Definition install (m : probeTargetManager) (sanitized : list ProbeTarget) (v : Z)
  : probeTargetManager :=
  let changed := negb (v =? version m) || negb (sameProbeTargets (targets m) sanitized) in
  if changed
  then mkManager (refreshGate m) (runGate m) sanitized v true (u64 (generation m + 1))
         NewProbeScheduler
  else mkManager (refreshGate m) (runGate m) sanitized (version m) true (generation m)
         (scheduler m).

Definition update (m : probeTargetManager) (ts : list ProbeTarget) (v : Z)
  : result manager_error probeTargetManager :=
  if v <? 0 then Err (ErrInvalidVersion v)
  else
    let sanitized := SanitizeProbeTargets ts in
    if initialized m && ((0 <? version m) && (v =? 0)) then Err (ErrZeroOverwrites (version m))
    else if initialized m && (v <? version m) then Err (ErrOlderThanCurrent v (version m))
    else if initialized m &&
            ((0 <? version m) && (v =? version m) && negb (sameProbeTargets (targets m) sanitized))
    then Err (ErrDifferentContent v)
    else Ok (install m sanitized v).

Definition due (m : probeTargetManager) (now : Z) : probeTargetBatch :=
  match targets m with
  | [] => mkBatch [] (version m) (generation m)
  | _ =>
      mkBatch (LimitProbeTargetsForRun (Due (Some (scheduler m)) (targets m) now))
        (version m) (generation m)
  end.

Definition isCurrent (m : probeTargetManager) (batch : probeTargetBatch) : bool :=
  (b_generation batch =? generation m) && (b_version batch =? version m).

Definition markCompleted (m : probeTargetManager) (batch : probeTargetBatch) (now : Z)
  : probeTargetManager * bool :=
  if negb (b_generation batch =? generation m) || negb (b_version batch =? version m)
  then (m, false)
  else
    (mkManager (refreshGate m) (runGate m) (targets m) (version m) (initialized m) (generation m)
       (MarkCompleted (scheduler m) (b_targets batch) now), true).

(** ** Gates

    [acquire] is the lazy initialisation followed by the channel receive, which
    blocks ([None]) when the token is taken; [release] puts the token back. *)
Definition acquire (g : gate) : option gate :=
  match g with
  | None | Some true => Some (Some false)
  | Some false => None
  end.
Definition release (g : gate) : gate := Some true.

Definition beginRefresh (m : probeTargetManager) : option probeTargetManager :=
  g ← acquire (refreshGate m); Some (with_refreshGate g m).
Definition endRefresh (m : probeTargetManager) : probeTargetManager := with_refreshGate (release (refreshGate m)) m.
Definition beginRun (m : probeTargetManager) : option probeTargetManager :=
  g ← acquire (runGate m); Some (with_runGate g m).
Definition endRun (m : probeTargetManager) : probeTargetManager := with_runGate (release (runGate m)) m.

----------------

→ **Exercise aim**: Starting at the line with "probeTargetManager * bool", retype each line through the final one in the data above, unchanged and with nothing added.

→ **Output below**:
  : probeTargetManager * bool :=
  if negb (b_generation batch =? generation m) || negb (b_version batch =? version m)
  then (m, false)
  else
    (mkManager (refreshGate m) (runGate m) (targets m) (version m) (initialized m) (generation m)
       (MarkCompleted (scheduler m) (b_targets batch) now), true).

(** ** Gates

    [acquire] is the lazy initialisation followed by the channel receive, which
    blocks ([None]) when the token is taken; [release] puts the token back. *)
Definition acquire (g : gate) : option gate :=
  match g with
  | None | Some true => Some (Some false)
  | Some false => None
  end.
Definition release (g : gate) : gate := Some true.

Definition beginRefresh (m : probeTargetManager) : option probeTargetManager :=
  g ← acquire (refreshGate m); Some (with_refreshGate g m).
Definition endRefresh (m : probeTargetManager) : probeTargetManager := with_refreshGate (release (refreshGate m)) m.
Definition beginRun (m : probeTargetManager) : option probeTargetManager :=
  g ← acquire (runGate m); Some (with_runGate g m).
Definition endRun (m : probeTargetManager) : probeTargetManager := with_runGate (release (runGate m)) m.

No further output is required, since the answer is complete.